Bradwell, en cambio, se aclara la garganta y se pone a recitarlo:

—«Sabemos que estáis ahí, hermanos y hermanas. Un día saldremos de la Cúpula para reunirnos con vosotros en paz. De momento solo podemos observaros desde la distancia, con benevolencia.»

—¿Cuándo lo enviaron? —le pregunta Perdiz.

—Unas cuantas semanas después de las Detonaciones —explica Pressia, que luego le pide a Bradwell—: anda, déjale que siga.

Perdiz mira al otro chico, que no dice nada, y entonces prosigue:

—Vivíamos en la ciudad, en la calle Lombard, y cuando dieron la voz de alarma entramos en la Cúpula. Mi madre se quedó fuera ayudando a los… a otra gente… intentando concienciarlos. Mi hermano y yo ya estábamos en la Cúpula, de visita. Ella no consiguió llegar a tiempo, murió como una santa.

Bradwell refunfuña entre dientes y dice:

—No hubo ninguna alarma.

Perdiz mira a Bradwell desafiante.

—Por supuesto que sí.

—No hubo ninguna alarma, créeme.

Pressia recuerda la advertencia sobre el tráfico. Eso es lo más parecido a una alarma en la historia de su abuelo. Mira por turnos a ambos chicos.

—No hubo mucho tiempo, eso sí lo sé.

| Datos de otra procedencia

(* ===== verification/Ladder.v ===== *)
(** * The pressure ladder: [packages/stim-cli/src/daemon/ladder.ts]

    Rungs that free disk or memory, from the least to the most costly, each while a measurement says that something it
    relieves is short. [executeAction] of [stimd/passes/act.ts] carries a planned action out; of its kinds the dormant
    stage is modelled, the others are the call [Execute]. [actions], that [runLadder] returns, are what it [Push]es, and
    the measurement that it returns is the last answer to [Remeasure]. *)

From Stdlib Require Import ZArith Lia.
From S2P Require Import Prelude.
From S2P Require Import Bytes.
From S2P Require Import Json.
From S2P Require Import Policy.
From S2P Require Import Oversight.
From S2P Require Import BuildSlots.
From S2P Require Import Programs.
From S2P Require Import Stages.
From S2P Require Import LadderPasses.
Open Scope Z_scope.

Definition DORMANT_HIGH_IDLE_MS : Z := 10 * MINUTE_MS.

(** Caps in bytes, an even number, so that half of one is exact; 0 where there is none. *)
Record MaintenanceSettings := {
  ms_buildCacheMax : Z;
  ms_metroCacheMax : Z;
  ms_compilationCacheMax : Z;
  ms_gradleVersionIdleDays : Z;
}.

(** [parkedOlderThanMs] is [parkedOlderThanDays] times a day. *)
Record LadderForce := { fo_level : PressureLevel; fo_why : units; fo_parkedOlderThanMs : option Z }.

Record LadderInput := {
  in_config : Config;
  in_act : bool;
  in_reading : DeviceReading;
  in_fromRung : option Z;
  in_force : option LadderForce;
  in_measure : bool;
  in_sims : bool;
  in_settings : MaintenanceSettings;
  in_buildCacheRoot : units;
  in_metroCacheRoot : units;
  in_compilationCache : units;
  in_fingerprintMemo : units;
}.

Pero sí que hubo una alarma, y la gente salió corriendo hacia la Cúpula. Fue una locura y se perdieron muchas vidas por el camino.

—Se perdieron muchas vidas —repite Bradwell—. Tal y como lo cuentas parece como si hubiese sido un accidente o algo así.

—¿Qué podíamos hacer? Intentábamos protegernos —se defiende Perdiz—. No podíamos salvar a todo el mundo.